### ACTION ITEM
Starting at the first line of the data below, retype every line up to and including the one containing "bsize <= lim ->".

Stored data entries
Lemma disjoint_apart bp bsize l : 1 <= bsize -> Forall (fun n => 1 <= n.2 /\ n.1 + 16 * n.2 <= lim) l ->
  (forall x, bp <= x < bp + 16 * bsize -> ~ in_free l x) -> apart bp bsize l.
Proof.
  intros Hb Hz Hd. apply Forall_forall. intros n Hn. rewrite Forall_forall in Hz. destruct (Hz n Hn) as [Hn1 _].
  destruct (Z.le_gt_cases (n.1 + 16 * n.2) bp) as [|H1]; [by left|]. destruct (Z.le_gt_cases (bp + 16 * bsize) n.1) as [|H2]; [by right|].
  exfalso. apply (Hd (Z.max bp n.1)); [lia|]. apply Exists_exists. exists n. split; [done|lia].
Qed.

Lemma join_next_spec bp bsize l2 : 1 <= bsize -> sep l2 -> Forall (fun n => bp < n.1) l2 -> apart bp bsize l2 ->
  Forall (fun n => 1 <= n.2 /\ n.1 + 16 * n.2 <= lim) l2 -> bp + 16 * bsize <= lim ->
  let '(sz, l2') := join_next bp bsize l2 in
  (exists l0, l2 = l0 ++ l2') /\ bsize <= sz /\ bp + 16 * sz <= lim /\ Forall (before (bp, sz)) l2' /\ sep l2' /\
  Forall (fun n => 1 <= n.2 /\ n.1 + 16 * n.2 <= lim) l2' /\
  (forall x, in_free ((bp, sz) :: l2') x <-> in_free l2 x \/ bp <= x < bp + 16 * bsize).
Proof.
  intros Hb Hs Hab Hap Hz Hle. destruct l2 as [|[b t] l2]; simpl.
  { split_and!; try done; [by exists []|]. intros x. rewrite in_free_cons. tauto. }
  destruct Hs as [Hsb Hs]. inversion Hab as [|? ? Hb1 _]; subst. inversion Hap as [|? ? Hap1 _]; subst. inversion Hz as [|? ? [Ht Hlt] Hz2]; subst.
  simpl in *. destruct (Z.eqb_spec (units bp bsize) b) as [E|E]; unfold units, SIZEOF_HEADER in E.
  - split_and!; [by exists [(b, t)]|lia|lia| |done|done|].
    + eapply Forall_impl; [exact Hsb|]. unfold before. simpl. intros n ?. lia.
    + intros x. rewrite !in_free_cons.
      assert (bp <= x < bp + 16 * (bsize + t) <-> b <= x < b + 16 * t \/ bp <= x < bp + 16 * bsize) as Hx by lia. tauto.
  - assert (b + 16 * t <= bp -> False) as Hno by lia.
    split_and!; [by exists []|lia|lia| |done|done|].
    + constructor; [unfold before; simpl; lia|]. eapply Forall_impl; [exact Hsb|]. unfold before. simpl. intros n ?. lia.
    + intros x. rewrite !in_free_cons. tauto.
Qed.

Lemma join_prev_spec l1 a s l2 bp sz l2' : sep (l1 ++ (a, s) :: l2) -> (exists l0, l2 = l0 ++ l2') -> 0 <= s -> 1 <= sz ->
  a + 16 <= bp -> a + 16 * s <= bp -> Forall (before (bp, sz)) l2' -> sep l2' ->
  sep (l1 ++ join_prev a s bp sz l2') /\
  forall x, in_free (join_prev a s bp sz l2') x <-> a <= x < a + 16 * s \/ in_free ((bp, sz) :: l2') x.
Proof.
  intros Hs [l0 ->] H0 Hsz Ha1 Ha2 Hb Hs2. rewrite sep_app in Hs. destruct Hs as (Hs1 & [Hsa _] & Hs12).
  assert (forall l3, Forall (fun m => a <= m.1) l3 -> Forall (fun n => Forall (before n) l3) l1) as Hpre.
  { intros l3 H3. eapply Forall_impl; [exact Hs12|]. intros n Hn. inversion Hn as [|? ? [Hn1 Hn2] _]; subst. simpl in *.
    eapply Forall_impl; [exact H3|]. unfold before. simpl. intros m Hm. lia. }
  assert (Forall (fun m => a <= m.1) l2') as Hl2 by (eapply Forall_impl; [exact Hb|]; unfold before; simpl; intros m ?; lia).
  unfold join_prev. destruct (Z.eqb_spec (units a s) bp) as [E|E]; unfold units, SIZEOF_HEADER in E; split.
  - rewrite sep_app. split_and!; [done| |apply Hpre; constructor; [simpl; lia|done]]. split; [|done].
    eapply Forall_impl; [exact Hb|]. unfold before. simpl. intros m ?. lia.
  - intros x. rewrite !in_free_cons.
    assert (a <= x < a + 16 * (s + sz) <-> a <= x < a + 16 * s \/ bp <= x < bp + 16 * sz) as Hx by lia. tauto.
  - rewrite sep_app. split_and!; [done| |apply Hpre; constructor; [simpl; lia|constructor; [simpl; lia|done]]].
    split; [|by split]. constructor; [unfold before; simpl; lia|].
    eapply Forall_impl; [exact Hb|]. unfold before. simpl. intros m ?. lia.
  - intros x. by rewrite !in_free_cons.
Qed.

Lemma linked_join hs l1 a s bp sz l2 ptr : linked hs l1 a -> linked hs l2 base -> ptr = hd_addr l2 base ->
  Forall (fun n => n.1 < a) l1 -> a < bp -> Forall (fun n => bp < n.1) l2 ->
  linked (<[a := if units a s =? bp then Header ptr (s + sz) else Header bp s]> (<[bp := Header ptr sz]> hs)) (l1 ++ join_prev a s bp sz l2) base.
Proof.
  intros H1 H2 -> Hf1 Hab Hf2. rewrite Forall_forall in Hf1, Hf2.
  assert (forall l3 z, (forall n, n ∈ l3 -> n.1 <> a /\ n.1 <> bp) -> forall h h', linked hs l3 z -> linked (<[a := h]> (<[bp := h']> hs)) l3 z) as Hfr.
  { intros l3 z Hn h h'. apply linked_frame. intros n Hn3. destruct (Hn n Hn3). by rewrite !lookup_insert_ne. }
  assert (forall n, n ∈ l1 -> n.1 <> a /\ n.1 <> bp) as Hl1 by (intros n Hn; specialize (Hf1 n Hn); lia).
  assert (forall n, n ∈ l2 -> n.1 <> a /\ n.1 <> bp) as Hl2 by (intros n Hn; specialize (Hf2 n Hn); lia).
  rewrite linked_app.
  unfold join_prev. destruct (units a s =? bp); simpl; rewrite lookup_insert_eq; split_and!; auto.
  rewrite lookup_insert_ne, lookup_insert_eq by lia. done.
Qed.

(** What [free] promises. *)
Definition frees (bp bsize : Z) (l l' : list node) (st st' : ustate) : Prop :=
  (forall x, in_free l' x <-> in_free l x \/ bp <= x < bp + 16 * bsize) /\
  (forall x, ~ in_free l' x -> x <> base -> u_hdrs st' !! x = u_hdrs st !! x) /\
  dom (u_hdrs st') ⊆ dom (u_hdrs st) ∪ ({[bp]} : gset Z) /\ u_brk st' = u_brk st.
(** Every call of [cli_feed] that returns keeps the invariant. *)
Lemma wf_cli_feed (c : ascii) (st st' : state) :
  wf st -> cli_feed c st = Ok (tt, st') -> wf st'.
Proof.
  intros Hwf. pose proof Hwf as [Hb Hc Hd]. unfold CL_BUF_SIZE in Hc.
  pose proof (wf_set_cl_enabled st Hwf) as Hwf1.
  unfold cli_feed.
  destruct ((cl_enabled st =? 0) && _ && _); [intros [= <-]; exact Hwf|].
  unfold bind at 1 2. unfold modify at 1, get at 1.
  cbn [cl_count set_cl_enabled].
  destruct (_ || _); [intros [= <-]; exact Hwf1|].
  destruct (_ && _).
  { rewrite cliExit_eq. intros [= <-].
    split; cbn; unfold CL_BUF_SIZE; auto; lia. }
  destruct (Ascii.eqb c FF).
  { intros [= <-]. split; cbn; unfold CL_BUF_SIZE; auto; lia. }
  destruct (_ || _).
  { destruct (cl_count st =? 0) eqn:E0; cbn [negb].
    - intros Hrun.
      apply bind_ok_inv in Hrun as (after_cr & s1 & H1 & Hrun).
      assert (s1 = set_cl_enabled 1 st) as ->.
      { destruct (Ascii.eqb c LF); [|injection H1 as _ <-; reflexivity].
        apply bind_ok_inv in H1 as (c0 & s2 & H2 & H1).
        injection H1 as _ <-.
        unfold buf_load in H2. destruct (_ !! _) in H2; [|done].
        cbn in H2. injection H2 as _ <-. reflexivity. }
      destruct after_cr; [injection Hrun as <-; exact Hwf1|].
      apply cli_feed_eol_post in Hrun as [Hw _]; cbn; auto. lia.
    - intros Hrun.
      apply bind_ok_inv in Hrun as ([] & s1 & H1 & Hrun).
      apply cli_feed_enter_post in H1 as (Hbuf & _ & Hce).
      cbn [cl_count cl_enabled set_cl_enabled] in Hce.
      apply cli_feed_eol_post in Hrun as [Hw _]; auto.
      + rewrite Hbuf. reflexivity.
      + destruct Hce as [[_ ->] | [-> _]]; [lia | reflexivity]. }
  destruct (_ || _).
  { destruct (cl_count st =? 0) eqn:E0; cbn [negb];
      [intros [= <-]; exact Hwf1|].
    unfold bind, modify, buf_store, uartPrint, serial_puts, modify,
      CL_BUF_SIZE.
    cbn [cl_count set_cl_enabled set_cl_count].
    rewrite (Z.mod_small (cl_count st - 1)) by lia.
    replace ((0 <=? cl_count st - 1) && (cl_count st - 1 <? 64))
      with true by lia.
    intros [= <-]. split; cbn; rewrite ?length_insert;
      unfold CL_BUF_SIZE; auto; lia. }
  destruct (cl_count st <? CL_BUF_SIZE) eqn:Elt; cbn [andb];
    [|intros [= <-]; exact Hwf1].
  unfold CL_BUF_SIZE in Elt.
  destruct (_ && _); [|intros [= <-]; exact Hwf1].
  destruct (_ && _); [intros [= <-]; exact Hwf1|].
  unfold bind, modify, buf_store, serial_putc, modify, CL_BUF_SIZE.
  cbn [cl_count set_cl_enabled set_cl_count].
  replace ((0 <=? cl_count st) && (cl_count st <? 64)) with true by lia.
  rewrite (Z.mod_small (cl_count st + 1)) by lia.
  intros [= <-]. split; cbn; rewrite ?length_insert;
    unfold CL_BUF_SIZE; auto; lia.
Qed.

### REPLY
Lemma disjoint_apart bp bsize l : 1 <= bsize -> Forall (fun n => 1 <= n.2 /\ n.1 + 16 * n.2 <= lim) l ->
  (forall x, bp <= x < bp + 16 * bsize -> ~ in_free l x) -> apart bp bsize l.
Proof.
  intros Hb Hz Hd. apply Forall_forall. intros n Hn. rewrite Forall_forall in Hz. destruct (Hz n Hn) as [Hn1 _].
  destruct (Z.le_gt_cases (n.1 + 16 * n.2) bp) as [|H1]; [by left|]. destruct (Z.le_gt_cases (bp + 16 * bsize) n.1) as [|H2]; [by right|].
  exfalso. apply (Hd (Z.max bp n.1)); [lia|]. apply Exists_exists. exists n. split; [done|lia].
Qed.

Lemma join_next_spec bp bsize l2 : 1 <= bsize -> sep l2 -> Forall (fun n => bp < n.1) l2 -> apart bp bsize l2 ->
  Forall (fun n => 1 <= n.2 /\ n.1 + 16 * n.2 <= lim) l2 -> bp + 16 * bsize <= lim ->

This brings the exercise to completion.